*** Opening of Stored data ***
Lemma putC_ptr_wp ab fuel w root M key q v :
  rt_inv w root M → key_node (mem w) root key q → (0 < fuel)%nat →
  wp ab (putC_ptr fuel q v) w (λ r w', r = (put_result M key v, ver M key) ∧
    rt_post w w' root (<[key := put_result M key v]> M) ∧ put_done w w' root M key v).
Proof.
  intros HI Hq Hf. pose proof (inv_repr _ _ _ HI) as HM.
  destruct (key_node_value _ _ _ _ _ HM Hq) as (n & Hr & Hn & Hk & Hv).
  unfold putC_ptr. rewrite (proj2 (Z.eqb_neq _ _) (reach_nonnull _ _ (repr_wf _ _ _ HM) q Hr)).
  wp_step. wp_step; [done|]. eapply update_wp; [done..|]. intros w' HP _. wp_step.
  unfold put_result, ver. rewrite Hv. split_and!; [done|by rewrite <-Hk|].
  by eapply update_done.
Qed.

Lemma getC_run past w root M key :
  rt_inv w root M → key_ok key = true → byte_key key → is_byte past →
  ∃ q, run (getC past root key) w = Done (q, ver M key) w ∧
    key_ptr_ok (mem w) root M key q.
Proof.
  intros HI Hk Hb Hp. pose proof (repr_wf _ _ _ (inv_repr _ _ _ HI)) as Hwf.
  destruct (wp_total (getC past root key) w (λ r w',
    r.2 = ver M key ∧ key_ptr_ok (mem w) root M key r.1 ∧ w' = w)) as ([q t] & w' & Hr & Ht & Hq & ->).
  - unfold getC. wp_step. wp_step; [done|].
    eapply getC_loop_wp; [apply HI|done..|by apply search_root|by apply deep_fuel_root].
  - simpl in *. subst t. eauto.
Qed.

Lemma destroyC_wp ab past w root M key old fuel :
  rt_inv w root M → key_ok key = true → byte_key key → is_byte past → (0 < fuel)%nat →
  wp ab (destroyC fuel past root key old) w (λ r w',
    destroyC_ok (mem w) root M key old r ∧ rt_post w w' root (Del_spec M key) ∧ hs w' = hs w).
Proof.
  intros HI Hk Hb Hp Hf. pose proof (repr_wf _ _ _ (inv_repr _ _ _ HI)) as Hwf.
  unfold destroyC. wp_step. wp_step; [done|].
  by eapply destroyC_loop_wp; [done..|apply search_root|apply deep_fuel_root].
Qed.

(** ** Sequences *)

Lemma rt_post_trans w1 w2 w3 root M2 M3 :
  rt_post w1 w2 root M2 → rt_post w2 w3 root M3 → rt_post w1 w3 root M3.
Proof.
  intros [_ V1 N1] [I2 V2 N2]. split; [done| |by auto].
  intros p v Hp. by apply V2, V1.
Qed.

(** One operation against the dictionary. *)
Definition op_post (n : nat) (ab : Prop) w (root : Gptr) M (A : gmap bytes Gptr) (o : rt_op)
    (r : TagGptr) w' : Prop :=
  ∃ M', gptr_ r = (dict_op A o).1 ∧ dict_of M' (dict_op A o).2 ∧ rt_post w w' root M' ∧
    versions 1 M M' ∧ room ab n w'.

Lemma run_op_wp ab n fuel w root M A o :
  rt_inv w root M → dict_of M A → op_ok o → (S MAX_KEY_LEN < fuel)%nat →
  room ab (S (S n)) w →
  wp ab (run_op fuel root o) w (op_post n ab w root M A o).
Proof.
  intros HI HA [Hk Hb] Hf Hr. pose proof (key_ok_length _ Hk) as Hkl.
  destruct o as [u key v|key|key]; simpl in *.
  - eapply wp_mono; [eapply (put_wp ab n); eauto; lia|]. intros r w' [[-> Hp] Hr'].
    destruct (negb (update_flag u) && IsValid (ver M key)) eqn:E.
    + subst w'. exists M. destruct u; [|done]. simpl in *. unfold IsValid in E.
      rewrite HA in E. rewrite E. split_and!; auto using versions_refl, rt_post_refl.
    + destruct Hp as (M' & HP & HQ). exists M'.
      assert ((dict_op A (OpPut u key v)) = (val A key, <[key := v]> A)) as ->.
      { destruct u; [|done]. simpl in *. unfold IsValid in E. rewrite HA in E. by rewrite E. }
      split_and!; eauto using versions_put, dict_of_put.
  - eapply wp_mono; [by apply get_wp|]. intros r w' [-> ->]. exists M.
    split_and!; auto using versions_refl, rt_post_refl. by do 2 apply room_less.
  - eapply wp_mono; [eapply destroy_wp; eauto; lia|]. intros r w' (-> & HP & Hh).
    exists (Del_spec M key). split_and!; [by apply HA|by apply dict_of_del|done|apply versions_del|].
    unfold room. rewrite Hh. by do 2 apply room_less.
Qed.

Lemma run_ops_wp ab n fuel w root M A os :
  rt_inv w root M → dict_of M A → Forall op_ok os → (S MAX_KEY_LEN < fuel)%nat →
  room ab (2 * length os + n) w →
  wp ab (run_ops fuel root os) w (λ rs w', ∃ M',
    gptr_ <$> rs = dict_ops A os ∧ rt_post w w' root M' ∧ versions (length os) M M').
Proof.
  intros HI HA Hos Hf. revert w M A HI HA. induction Hos as [|o os Ho _ IH]; intros w M A HI HA Hr.
  { exists M. auto using versions_refl, rt_post_refl. }
  cbn [run_ops]. wp_step.
  eapply wp_mono; [apply (run_op_wp ab (2 * length os + n)); eauto|].
  { simpl length in Hr. by replace (S (S _)) with (2 * S (length os) + n)%nat by lia. }
  intros r w1 (M1 & Hres & HA1 & HP1 & HV1 & Hr1). wp_step.
  eapply wp_mono; [eapply IH; eauto; apply HP1|].
  intros rs w2 (M2 & Hres2 & HP2 & HV2). wp_step. exists M2. cbn [dict_ops fmap list_fmap].
  destruct (dict_op A o) as [x A'] eqn:E. simpl in *. split_and!.
  - by rewrite Hres, <-Hres2.
  - by eapply rt_post_trans.
  - by eapply (versions_trans 1 (length os)).
Qed.

End Theorems.

(** ** The operations refine the versioned map *)

Section Claims.
Context {N : Nvmm} {L : NvmmLaws N}.
Implicit Types (w : world) (M : gmap bytes TagGptr) (key : bytes).

Lemma room_or n w : room (¬ heap_gives n (hs w)) n w.
Proof. unfold room. destruct (decide (heap_gives n (hs w))); auto. Qed.

(** C1: a new tree, driven by any sequence of [put] (in both modes), [get] and
    [destroy] calls, answers each of them as a dictionary of value pointers
    would; it needs one node for the root and at most two for each call. *)
Theorem tree_history fuel os w :
  dom (mem w) ⊆ live (hs w) → Forall op_ok os →
  (S MAX_KEY_LEN < fuel)%nat → heap_gives (1 + 2 * length os) (hs w) →
  ∃ rs w', run (new_and_run fuel os) w = Done rs w' ∧ gptr_ <$> rs = dict_ops ∅ os.
Proof.
  intros Hl Hos Hf Hg. apply wp_total. unfold new_and_run. wp_step.
  eapply wp_mono; [apply (RadixTree_new_wp False (2 * length os)); auto; by right|].
  intros root w1 (HI & _ & Hr).
  eapply wp_mono; [eapply (run_ops_wp False 0 _ _ _ _ ∅); eauto|by intros rs w2 (M' & ? & _)].
  - intros k. unfold ver, val. rewrite lookup_empty.
    destruct ({[ [] := TagGptr_null ]} !! k) eqn:E; [|done].
    by apply lookup_singleton_Some in E as [_ <-].
  - by rewrite Nat.add_0_r.
Qed.

(** C2: [put], in the mode asked for, returns the value pointer the key had and
    gives the key the new one: with the next version when the key has a node, with
    version 0 on a new node otherwise, splitting a prefix where the key leaves it.
    [FIND_OR_CREATE] leaves a valid value alone.  The other keys keep their
    values.  It stops early only if the heap refuses one of two nodes. *)
Theorem put_refines update w root M key value fuel :
  rt_inv w root M → key_ok key = true → byte_key key → (S (length key) < fuel)%nat →
  (∃ r w', run (put fuel root key value update) w = Done r w' ∧
     put_post update w root M key value r w') ∨
  run (put fuel root key value update) w = Aborted ∧ ¬ heap_gives 2 (hs w).
Proof.
  intros HI Hk Hb Hf. apply wp_done.
  eapply wp_mono; [eapply (put_wp _ 0); eauto using room_or|]. by intros r w' [? _].
Qed.

(** [get] returns the key's value pointer, null when the key has no node,
    and changes nothing. *)
Theorem get_refines w root M key :
  rt_inv w root M → key_ok key = true → byte_key key →
  run (get root key) w = Done (ver M key) w.
Proof. intros HI Hk Hb. by destruct (wp_total _ _ _ (get_wp False w root M key HI Hk Hb))
  as (r & w' & -> & -> & ->). Qed.

(** [destroy] returns the key's value pointer and replaces it by null with
    the next version; a key without node stays without one. *)
Theorem destroy_refines w root M key fuel :
  rt_inv w root M → key_ok key = true → byte_key key → (0 < fuel)%nat →
  ∃ w', run (destroy fuel root key) w = Done (ver M key) w' ∧
    rt_post w w' root (Del_spec M key).
Proof.
  intros HI Hk Hb Hf. destruct (wp_total _ _ _ (destroy_wp False w root M key fuel HI Hk Hb Hf))
    as (r & w' & Hr & -> & HP & _). eauto.
Qed.

(** [putC] also returns the node that holds the key, the value pointer it
    stored and the one it replaced. *)
Theorem putC_refines w root M key value fuel :
  rt_inv w root M → key_ok key = true → byte_key key → (S (length key) < fuel)%nat →
  (∃ r w', run (putC fuel root key value) w = Done r w' ∧
     putC_post w root M key value r w') ∨
  run (putC fuel root key value) w = Aborted ∧ ¬ heap_gives 2 (hs w).
Proof.
  intros HI Hk Hb Hf. apply wp_done.
  eapply wp_mono; [eapply (putC_wp _ 0); eauto using room_or|]. by intros r w' [? _].
Qed.

(** [getC] returns what [get] returns, and the key's node; whatever byte
    follows the key in memory, which it reads at a prefix longer than the key,
    does not show in the result. *)
Theorem getC_refines past w root M key :
  rt_inv w root M → key_ok key = true → byte_key key → is_byte past →
  ∃ q, run (getC past root key) w = Done (q, ver M key) w ∧
    key_ptr_ok (mem w) root M key q.
Proof. apply getC_run. Qed.

(** [destroyC] deletes as [destroy] does and returns the key's node and
    both value pointers; when the key has no node it leaves [old_value] as the
    caller passed it. *)
Theorem destroyC_refines past w root M key old fuel :
  rt_inv w root M → key_ok key = true → byte_key key → is_byte past → (0 < fuel)%nat →
  ∃ r w', run (destroyC fuel past root key old) w = Done r w' ∧
    destroyC_ok (mem w) root M key old r ∧ rt_post w w' root (Del_spec M key).
Proof.
  intros HI Hk Hb Hp Hf. apply wp_total.
  eapply wp_mono; [by apply destroyC_wp|]. by intros r w' (? & ? & _).
Qed.

(** The short-cut variants, given a node that [putC], [getC] or [destroyC]
    returned for the key, do on the key what the variants by key do. *)
Theorem shortcut_refines w root M key q value fuel :
  rt_inv w root M → key_node (mem w) root key q → (0 < fuel)%nat →
  run (getC_ptr q) w = Done (ver M key) w ∧
  (∃ w', run (putC_ptr fuel q value) w = Done (put_result M key value, ver M key) w' ∧
     put_done w w' root M key value) ∧
  (∃ w', run (destroyC_ptr fuel q) w = Done (put_result M key 0, ver M key) w' ∧
     rt_post w w' root (Del_spec M key)).
Proof.
  intros HI Hq Hf. split; [by apply (getC_ptr_run w root)|].
  destruct (key_node_value _ _ _ _ _ (inv_repr _ _ _ HI) Hq) as (n & _ & _ & _ & Hv).
  split; apply wp_first.
  - eapply wp_mono; [by apply (putC_ptr_wp _ fuel w root M key q)|]. by intros r w' (-> & _ & Hd).
  - eapply wp_mono; [by apply (putC_ptr_wp _ fuel w root M key q 0)|].
    intros r w' (-> & HP & _). split; [done|]. rewrite (Del_spec_found _ _ _ Hv).
    unfold put_result in HP. by rewrite Hv in HP.
Qed.

(** Opening a new tree allocates an empty root, whose one key is the
    empty string, without a value. *)
Theorem RadixTree_new_refines w :
  dom (mem w) ⊆ live (hs w) →
  (∃ root w', run (RadixTree_new 0) w = Done root w' ∧
     rt_inv w' root {[ [] := TagGptr_null ]} ∧ same_vals w w') ∨
  run (RadixTree_new 0) w = Aborted ∧ ¬ heap_gives 1 (hs w).
Proof.
  intros Hl. apply wp_done.
  eapply wp_mono; [by apply (RadixTree_new_wp _ 0); auto using room_or|].
  intros root w' (? & ? & _). eauto.
Qed.

Lemma version_same t t' (j : nat) :
  0 <= tag t < two64 → Z.of_nat j < two64 →
  tag t' = (if (j =? 0)%nat then tag t else u64 (tag t + Z.of_nat j)) →
  tag t' = tag t → j = 0%nat.
Proof.
  intros Ht Hj E Heq. destruct (Nat.eqb_spec j 0) as [|Hne]; [done|]. exfalso.
  rewrite Heq in E. unfold u64 in E.
  assert (tag t + Z.of_nat j - tag t = Z.of_nat j) as Hd by lia.
  rewrite <-(Z.mod_small (tag t) two64) in E at 1 by done.
  assert ((Z.of_nat j) mod two64 = 0) as Hz.
  { rewrite <-Hd, Zminus_mod, <-E, Z.sub_diag. done. }
  rewrite Z.mod_small in Hz by lia. lia.
Qed.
*** Close of Stored data ***
= Exercise details =
Using the data above, extract exactly the lines from the one that holds "cbn [run_ops]. wp_step." to the one that holds "(** C2: [put], in", both ends included, and no others.

= Task result =
  cbn [run_ops]. wp_step.
  eapply wp_mono; [apply (run_op_wp ab (2 * length os + n)); eauto|].
  { simpl length in Hr. by replace (S (S _)) with (2 * S (length os) + n)%nat by lia. }
  intros r w1 (M1 & Hres & HA1 & HP1 & HV1 & Hr1). wp_step.
  eapply wp_mono; [eapply IH; eauto; apply HP1|].
  intros rs w2 (M2 & Hres2 & HP2 & HV2). wp_step. exists M2. cbn [dict_ops fmap list_fmap].
  destruct (dict_op A o) as [x A'] eqn:E. simpl in *. split_and!.
  - by rewrite Hres, <-Hres2.
  - by eapply rt_post_trans.
  - by eapply (versions_trans 1 (length os)).
Qed.

End Theorems.

(** ** The operations refine the versioned map *)

Section Claims.
Context {N : Nvmm} {L : NvmmLaws N}.
Implicit Types (w : world) (M : gmap bytes TagGptr) (key : bytes).

Lemma room_or n w : room (¬ heap_gives n (hs w)) n w.
Proof. unfold room. destruct (decide (heap_gives n (hs w))); auto. Qed.

(** C1: a new tree, driven by any sequence of [put] (in both modes), [get] and
    [destroy] calls, answers each of them as a dictionary of value pointers
    would; it needs one node for the root and at most two for each call. *)
Theorem tree_history fuel os w :
  dom (mem w) ⊆ live (hs w) → Forall op_ok os →
  (S MAX_KEY_LEN < fuel)%nat → heap_gives (1 + 2 * length os) (hs w) →
  ∃ rs w', run (new_and_run fuel os) w = Done rs w' ∧ gptr_ <$> rs = dict_ops ∅ os.
Proof.
  intros Hl Hos Hf Hg. apply wp_total. unfold new_and_run. wp_step.
  eapply wp_mono; [apply (RadixTree_new_wp False (2 * length os)); auto; by right|].
  intros root w1 (HI & _ & Hr).
  eapply wp_mono; [eapply (run_ops_wp False 0 _ _ _ _ ∅); eauto|by intros rs w2 (M' & ? & _)].
  - intros k. unfold ver, val. rewrite lookup_empty.
    destruct ({[ [] := TagGptr_null ]} !! k) eqn:E; [|done].
    by apply lookup_singleton_Some in E as [_ <-].
  - by rewrite Nat.add_0_r.
Qed.

(** C2: [put], in the mode asked for, returns the value pointer the key had and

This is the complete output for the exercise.